# Work task
Transcribe the full listing with no word altered.

****

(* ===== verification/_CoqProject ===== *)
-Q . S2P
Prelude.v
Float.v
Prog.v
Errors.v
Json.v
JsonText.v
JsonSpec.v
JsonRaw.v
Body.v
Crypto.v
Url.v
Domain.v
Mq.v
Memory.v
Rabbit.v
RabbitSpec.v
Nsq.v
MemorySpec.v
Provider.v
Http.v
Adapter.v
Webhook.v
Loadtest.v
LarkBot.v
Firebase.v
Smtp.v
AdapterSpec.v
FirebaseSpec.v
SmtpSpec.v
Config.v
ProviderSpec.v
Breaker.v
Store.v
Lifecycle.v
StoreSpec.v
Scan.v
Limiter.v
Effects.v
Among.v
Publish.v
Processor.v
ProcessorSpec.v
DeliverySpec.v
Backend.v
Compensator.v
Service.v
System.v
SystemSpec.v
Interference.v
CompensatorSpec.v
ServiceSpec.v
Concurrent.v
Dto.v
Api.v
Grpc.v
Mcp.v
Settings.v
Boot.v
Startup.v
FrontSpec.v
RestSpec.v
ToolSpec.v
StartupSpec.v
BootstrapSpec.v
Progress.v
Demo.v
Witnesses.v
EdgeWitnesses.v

****

# Answer
(* ===== verification/_CoqProject ===== *)
-Q . S2P
Prelude.v
Float.v
Prog.v
Errors.v
Json.v
JsonText.v
JsonSpec.v
JsonRaw.v
Body.v
Crypto.v
Url.v
Domain.v
Mq.v
Memory.v
Rabbit.v
RabbitSpec.v
Nsq.v
MemorySpec.v
Provider.v
Http.v
Adapter.v
Webhook.v
Loadtest.v
LarkBot.v
Firebase.v
Smtp.v
AdapterSpec.v
FirebaseSpec.v
SmtpSpec.v
Config.v
ProviderSpec.v
Breaker.v
Store.v
Lifecycle.v
StoreSpec.v
Scan.v
Limiter.v
Effects.v
Among.v
Publish.v
Processor.v
ProcessorSpec.v
DeliverySpec.v
Backend.v
Compensator.v
Service.v
System.v
SystemSpec.v
Interference.v
CompensatorSpec.v
ServiceSpec.v
Concurrent.v
Dto.v
Api.v
Grpc.v
Mcp.v
Settings.v
Boot.v
Startup.v
FrontSpec.v
RestSpec.v
ToolSpec.v
StartupSpec.v
BootstrapSpec.v
Progress.v
Demo.v
Witnesses.v
EdgeWitnesses.v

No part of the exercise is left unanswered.